Exercise data:

(* ===== verification/Server.v ===== *)
(** * The ingest path end to end

    The drain worker of [Drain] run with the real pipeline of [Pipeline] on the
    Neo4j store of [Neo4jStore]: pipeline and store discharge the promise of
    [DrainRecorded], so an acknowledged event is a node of the database, or in
    the dead-letter file, for every behaviour of the database transactions, the
    operating system, the hooks and the clocks. *)
From stdpp Require Import base list gmap strings sorting.
From Stdlib Require Import ZArith Lia.
From S2P Require Import Prelude PyText Sha256 Utils Json QueueFiles QueueManager QueueSpec.
From S2P Require Import GraphStore Services DefaultHandler Layer2 Layer3 Pipeline PipelineSpec.
From S2P Require Import Drain DrainDemo DrainSpec DrainRecorded Neo4jStore Neo4jSpec Neo4jLabels.

Section server.
Context `{!Timestamps} `{!PyRepr} {B : Type} `{!BlobStore B}.
Context {X : Type} (E : DrainEnv X).
Abbreviation St := (Pipe Neo4jSide B * X)%type.

Definition on_pipe {A} (m : M (Pipe Neo4jSide B) A) : M St A := fun s =>
  let '(r, p) := m s.1 in (r, (p, s.2)).
Definition on_env {A} (m : M X A) : M St A := fun s =>
  let '(r, x) := m s.2 in (r, (s.1, x)).
Definition env_fn {A} (f : X -> A * X) (s : St) : A * St := let '(a, x) := f s.2 in (a, (s.1, x)).

(** [services.graph], the store object *)
Definition on_graph_store {A} (m : M Neo4jSide A) : M St A := on_pipe (on_worker (svc (on_graph m))).

(** [pipeline.process_event] as the worker calls it.  The event name of an
    accepted request is a string.  The environment may make the call fail
    before it has done anything. *)
Definition dispatch_event (event data : json) (wd : option json) (ident : option string) : M St unit :=
  on_env (@Drain.process_event X E event data wd ident) ;;;
  match event with
  | JStr e => on_pipe (Pipeline.process_event e data wd ident)
  | _ => mraise TypeError
  end.

Definition discard_graph (s : St) : St :=
  let '(_, s) := on_graph_store (mmodify n4_discard) s in (s.1, discard_buffer s.2).

(** The worker's environment: the pipeline on a [Neo4jGraphStore], whose
    [flush], [close] and [discard_buffer] are the store's own, under an
    arbitrary [E], which may also fail a flush before it starts. *)
#[local] Instance server_env : DrainEnv St := {|
  json_loads := json_loads;
  Drain.process_event := dispatch_event;
  graph_flush := on_env graph_flush ;;; on_graph_store n4_flush;
  discard_buffer := discard_graph;
  graph_close := on_graph_store n4_close ;;; on_env graph_close;
  flush_permit := on_env flush_permit; recovery_guard := on_env recovery_guard;
  is_recovery := is_recovery; drain_batch_size := drain_batch_size;
  max_delivery_attempts := max_delivery_attempts;
  pre_flush := option_map on_env pre_flush;
  before_recovery_flush := option_map (fun f r => on_env (f r)) before_recovery_flush;
  on_batch_flushed := option_map (fun f r => on_env (f r)) on_batch_flushed;
  on_batch_written := option_map (fun f r => on_env (f r)) on_batch_written;
  on_post_commit_failure := option_map on_env on_post_commit_failure;
  on_record_quarantined := option_map (fun f r => on_env (f r)) on_record_quarantined;
  os_write := env_fn os_write; os_commit := env_fn os_commit; os_unlink := env_fn os_unlink;
  read_fault := on_env read_fault; interfere := env_fn interfere;
  monotonic := env_fn monotonic; wall_time := env_fn wall_time;
  time_repr := fun s => time_repr s.2;
  sleep := fun t => on_env (sleep t); wait_for_change := fun t => on_env (wait_for_change t);
  exn_text := exn_text; flush_timeout := flush_timeout; stale_session_timeout := stale_session_timeout;
|}.

(** What it means for node [n] to carry the [Event] label: in the database, or
    at least waiting in the store's buffer. *)
Definition in_database (s : St) (n : string) : Prop := stored n "Event" (store s.1).
Definition in_store (s : St) (n : string) : Prop := carries n "Event" (store s.1).

(** The record is an event, and it either names no session, in which case the
    default handler drops it by design, or has its node, under the id its
    session, name, timestamp, tool call and queue identity determine. *)
Definition event_at (there : string -> Prop) (r : LogRecord) : Prop :=
  exists event w wd data ident,
    _parse_line (raw r) = Ok (JStr event, w, wd, JObj data, ident)
    /\ (session_of data = Ok None
        \/ exists sid ts n, session_of data = Ok (Some sid) /\ timestamp_of data = JStr ts
             /\ make_node_id ident sid event ts (opt_str (jget "tool_call_id" data)) = Ok n
             /\ there n).
Definition in_graph (s : St) (r : LogRecord) : Prop := event_at (in_database s) r.

#[local] Instance server_recorder : Recorder St := {|
  sound := fun s => fine (store s.1);
  held := fun s r => event_at (in_store s) r;
  recorded := in_graph;
|}.

Lemma event_at_mono (P Q : string -> Prop) r : (forall n, P n -> Q n) -> event_at P r -> event_at Q r.
Proof.
  intros HPQ (ev & w & wd & data & ident & Hp & Hs). exists ev, w, wd, data, ident. split; [done|].
  destruct Hs as [|(sid & ts & n & H1 & H2 & H3 & H4)]; [by left|right]. exists sid, ts, n. auto.
Qed.

(** Growth, read off the store alone *)
Lemma grows_store (s s' : St) :
  (fine (store s.1) -> fine (store s'.1)
     /\ forall n, (stored n "Event" (store s.1) -> stored n "Event" (store s'.1))
               /\ (carries n "Event" (store s.1) -> carries n "Event" (store s'.1))) ->
  grows s s'.
Proof.
  intros Hg Hs. destruct (Hg Hs) as [Hs' Hn]. split; [done|].
  split; intros r; apply event_at_mono; intros n; apply Hn.
Qed.

Lemma steady_env {A} (m : M X A) : steady (on_env m).
Proof. intros s. apply grows_store. unfold on_env. by destruct (m s.2). Qed.
Lemma steady_env_fn {A} (f : X -> A * X) : steady_fn (env_fn f).
Proof. intros s. apply grows_store. unfold env_fn. by destruct (f s.2). Qed.
Lemma steady_bind {A C} (m : M St A) (k : A -> M St C) : steady m -> (forall a, steady (k a)) -> steady (mbind m k).
Proof.
  intros Hm Hk s. unfold mbind. specialize (Hm s). destruct (m s) as [[a|x] s1]; [|exact Hm].
  etrans; [exact Hm|apply Hk].
Qed.

(** A step of the store object *)
Lemma graph_store_run {A} (m : M Neo4jSide A) (s : St) :
  exists s', on_graph_store m s = (fst (m (store s.1)), s') /\ store s'.1 = snd (m (store s.1)) /\ s'.2 = s.2.
Proof.
  unfold on_graph_store, on_pipe, on_worker, svc, on_graph, store.
  destruct (m (Services.graph (services (Pipeline.worker s.1)))) as [r g]. by eexists.
Qed.

(** A run of the pipeline *)
Lemma steady_pipe event data wd ident : steady (on_pipe (Pipeline.process_event event data wd ident)).
Proof.
  intros s. apply grows_store. intros Hf. unfold on_pipe.
  destruct (Pipeline.process_event event data wd ident s.1) as [r p] eqn:Hr. simpl.
  assert (Hk : forall Q, Kept Q -> Q (store s.1) -> Q (store p)).
  { intros Q HQ HQs. exact (preserves_run _ _ _ _ _ (pkeep_process_event Q HQ event data wd ident) HQs Hr). }
  split; [exact (Hk _ kept_store_fine Hf)|]. intros n. split; [apply (Hk _ (kept_stored n "Event"))|].
  intros Hc. by apply (Hk _ (kept_n4_carries n "Event" event_not_removable)).
Qed.

Lemma steady_dispatch event data wd ident : steady (dispatch_event event data wd ident).
Proof.
  apply steady_bind; [apply steady_env|]. intros _.
  destruct event; try (intros s; reflexivity). apply steady_pipe.
Qed.

Lemma event_plain : plain "Event".
Proof. vm_compute. reflexivity. Qed.

Lemma steady_flush : steady (on_graph_store n4_flush).
Proof.
  intros s. apply grows_store. intros Hf. destruct (graph_store_run n4_flush s) as (s' & -> & Hs & _). simpl.
  destruct (n4_flush (store s.1)) as [r g] eqn:E0. simpl in Hs. rewrite Hs.
  destruct (flush_promise _ _ _ Hf E0) as [Hf' Hn]. split; [done|]. intros n.
  destruct (Hn n "Event" event_not_removable event_plain) as (H1 & H2 & _). by split.
Qed.

Lemma steady_close : steady (on_graph_store n4_close).
Proof.
  intros s. apply grows_store. intros Hf. destruct (graph_store_run n4_close s) as (s' & -> & Hs & _). simpl.
  destruct (n4_close (store s.1)) as [r g] eqn:E0. simpl in Hs. rewrite Hs.
  destruct (close_promise _ _ _ Hf E0) as [Hf' Hn]. split; [done|]. intros n.
  by apply Hn; [apply event_not_removable|apply event_plain].
Qed.

Lemma discard_promise s : fine (store s.1) ->
  fine (store (discard_graph s).1) /\ forall r, in_graph s r -> in_graph (discard_graph s) r.
Proof.
  intros Hf. unfold discard_graph. destruct (graph_store_run (mmodify n4_discard) s) as (s' & -> & Hs & _).
  simpl in Hs |- *. unfold in_graph, in_database. simpl. rewrite Hs. split; [|done].
  split; [apply (sf_rows _ Hf)|constructor..].
Qed.

Lemma flush_writes r s s' : fine (store s.1) ->
  (on_env graph_flush ;;; on_graph_store n4_flush) s = (Ok tt, s') -> event_at (in_store s) r -> in_graph s' r.
Proof.
  intros Hf (u & s1 & H1 & H2)%mbind_ok. unfold on_env in H1.
  destruct (graph_flush s.2) as [r0 x]. injection H1 as -> <-.
  destruct (graph_store_run n4_flush (s.1, x)) as (s2 & E2 & Hs & _). rewrite E2 in H2. injection H2 as H2 <-.
  simpl in Hs, H2. destruct (n4_flush (store s.1)) as [r1 g] eqn:E0. simpl in Hs, H2. subst r1.
  destruct (flush_promise _ _ _ Hf E0) as [_ Hn]. apply event_at_mono. intros n. unfold in_database. rewrite Hs.
  by apply (Hn n "Event" event_not_removable event_plain).
Qed.

(** What a dispatched record leaves in the store *)
Lemma dispatch_holds r ev w wd data ident s s' : fine (store s.1) ->
  _parse_line (raw r) = Ok (ev, w, wd, data, ident) ->
  dispatch_event ev data wd ident s = (Ok tt, s') -> event_at (in_store s') r.
Proof.
  intros Hf Hp Hrun. unfold dispatch_event in Hrun. apply mbind_ok in Hrun as (u & s1 & H1 & Hrun).
  assert (Hf1 : fine (store s1.1)).
  { unfold on_env in H1. destruct (Drain.process_event ev data wd ident s.2). by injection H1 as _ <-. }
  destruct ev as [| | | |event| |]; try done. unfold on_pipe in Hrun.
  destruct (Pipeline.process_event event data wd ident s1.1) as [r1 p1] eqn:Hpe. injection Hrun as -> <-.
  destruct (process_event_object _ _ _ _ _ _ Hpe) as (o & -> & Ho).
  exists event, w, wd, o, ident. split; [done|]. destruct (session_of o) as [[sid|]|x] eqn:Hsid; [|by left|done].
  right. destruct (process_event_recorded event o wd ident s1.1 p1 sid Hf1 Hpe Hsid) as (ts & n & Hts & Hn & Hc).
  exists sid, ts, n. auto.
Qed.

Lemma server_steady : Steady (S := St).
Proof.
  split; simpl; intros;
    try apply steady_env; try apply steady_env_fn; try apply steady_dispatch;
    try (match goal with |- steady_opt (option_map _ ?h) => destruct h; simpl; [apply steady_env|done] end);
    try (match goal with |- steady_hook (option_map _ ?h) => destruct h; simpl; [intros ?; apply steady_env|done] end).
  - apply steady_bind; [apply steady_env|intros _; apply steady_flush].
  - apply steady_bind; [apply steady_close|intros _; apply steady_env].
  - by apply discard_promise.
  - match goal with Hs : store_fine _ |- _ => eapply dispatch_holds; [exact Hs|done|done] end.
  - match goal with Hs : store_fine _ |- _ => eapply flush_writes; [exact Hs|done|done] end.
Qed.

(** C1: acknowledged means in the graph.  Run with the real pipeline and the
    Neo4j store, whatever the database transactions, the operating system, the
    hooks, the clocks and concurrent appends do: whenever the drain worker
    stops, every record its committed offset moved past is in the dead-letter
    file, or is an event that names no session (which the default handler drops
    with a warning), or has its node in the database, labelled [Event], under
    the id its session, name, timestamp, tool call and queue identity
    determine.  The worker starts as the registry creates it: an empty buffer
    and a chunk size of at least one row. *)
Theorem acked_event_in_graph k ws fuel (st : DState St) :
  _validate_session_id k = true -> Inv k st -> Drain.buffered st = [] -> durable st = [] ->
  buffers_of (gstore (store (env st).1)) = ([], [], []) -> 1 <= _flush_chunk_rows (gstore (store (env st).1)) ->
  let '(_, st') := drain_worker k ws fuel st in
  Forall (fun r => r ∈ dead st' \/ in_graph (env st') r) (acked st').
Proof.
  intros Hk Hi Hb Hd Hbuf Hrows. apply (acked_recorded k ws server_steady); [done|done|].
  unfold Rec. rewrite Hb, Hd. split; [|split; apply Forall_nil_2].
  unfold buffers_of in Hbuf. injection Hbuf as E1 E2 E3. split; [done|rewrite E1|rewrite E2|rewrite E3]; constructor.
Qed.
End server.


(** ** A concrete server *)

#[local] Existing Instance demo_timestamps.
#[local] Instance demo_repr : PyRepr := fun _ => "".
#[local] Instance demo_blobs : BlobStore unit := {|
  blob_write := fun _ key _ => mret key; blob_enabled := true; blob_field_order := BLOB_FIELDS;
  blob_order_perm := Permutation_refl BLOB_FIELDS; exn_str := fun _ => "error";
|}.

(** A line is the name of an event of session [s] at time 5; [stray] names no
    session and [x] is not JSON. *)
Definition line_loads (line : bytes) : result json :=
  if decide (line = bytes_of "x") then Err ValueError
  else Ok (JObj [("event", JStr (str_of line));
                 ("data", JObj (if decide (line = bytes_of "stray") then []
                                else [("session_id", JStr "s"); ("timestamp", JStr "5")]))]).
Definition line_env : DrainEnv unit := {|
  json_loads := line_loads; Drain.process_event := fun _ _ _ _ => mret tt;
  graph_flush := mret tt; discard_buffer := id; graph_close := mret tt;
  flush_permit := mret tt; recovery_guard := mret tt;
  is_recovery := false; drain_batch_size := 10; max_delivery_attempts := 1;
  pre_flush := None; before_recovery_flush := None; on_batch_flushed := None;
  on_batch_written := None; on_post_commit_failure := None; on_record_quarantined := None;
  os_write := fun s => (WriteScript true [], false, s); os_commit := fun s => (CommitOk, "0", false, s);
  os_unlink := fun s => (UnlinkOk, false, s);
  read_fault := mret tt; interfere := fun s => ([], s);
  monotonic := fun s => (0%Z, s); wall_time := fun s => (0%Z, s); time_repr := fun _ => "0.0";
  sleep := fun _ => mret tt; wait_for_change := fun _ => mret tt;
  exn_text := fun _ => "error"; flush_timeout := 600; stale_session_timeout := 6000;
|}.
Definition server_state (lines : list string) (txs : list tx_outcome) : DState (Pipe Neo4jSide unit * unit) :=
  MkD (MkPipe (new_worker (MkSide (new_store (Some "w") 100 1000) (demo_world txs) [])) tt, tt)
    (demo_log "k" lines) demo_worker true 0 0 [] [] [] [] [] [].

(** Although the database first rolls a transaction back, the worker writes the
    event, quarantines the broken line, drops the event without a session and
    finishes with the session. *)
Definition demo_lines : list string := ["ping"; "x"; "stray"; "session:end"].
Definition server_demo : DState (Pipe Neo4jSide unit * unit) :=
  snd (@drain_worker _ (server_env line_env) "k" "w" 8 (server_state demo_lines [TxRollback TransientInfra])).

Lemma server_demo_run :
  map raw (acked server_demo) = map bytes_of demo_lines /\ map raw (dead server_demo) = [bytes_of "x"]
  /\ map_size (db_nodes (w_graph (gworld (store (env server_demo).1)))) = 3.
Proof. vm_compute. auto. Qed.

Lemma acked_event_in_graph_witness :
  map raw (acked server_demo) = map bytes_of demo_lines
  /\ Forall (fun r => r ∈ dead server_demo \/ in_graph line_env (env server_demo) r) (acked server_demo).
Proof.
  split; [apply server_demo_run|]. unfold server_demo.
  assert (H := acked_event_in_graph line_env "k" "w" 8 (server_state demo_lines [TxRollback TransientInfra])).
  destruct (drain_worker "k" "w" 8 _) as [r st']. apply H; [reflexivity| |reflexivity|reflexivity|reflexivity|].
  - exists (AQ (map bytes_of demo_lines) 0). split; [|split; [apply prefix_nil|apply Forall_nil_2]].
    exists []. by apply demo_log_implements.
  - simpl. lia.
Defined.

What needs to be done: Give the count of lines in the listing that hold the word "false", and nothing else.

Response area: 3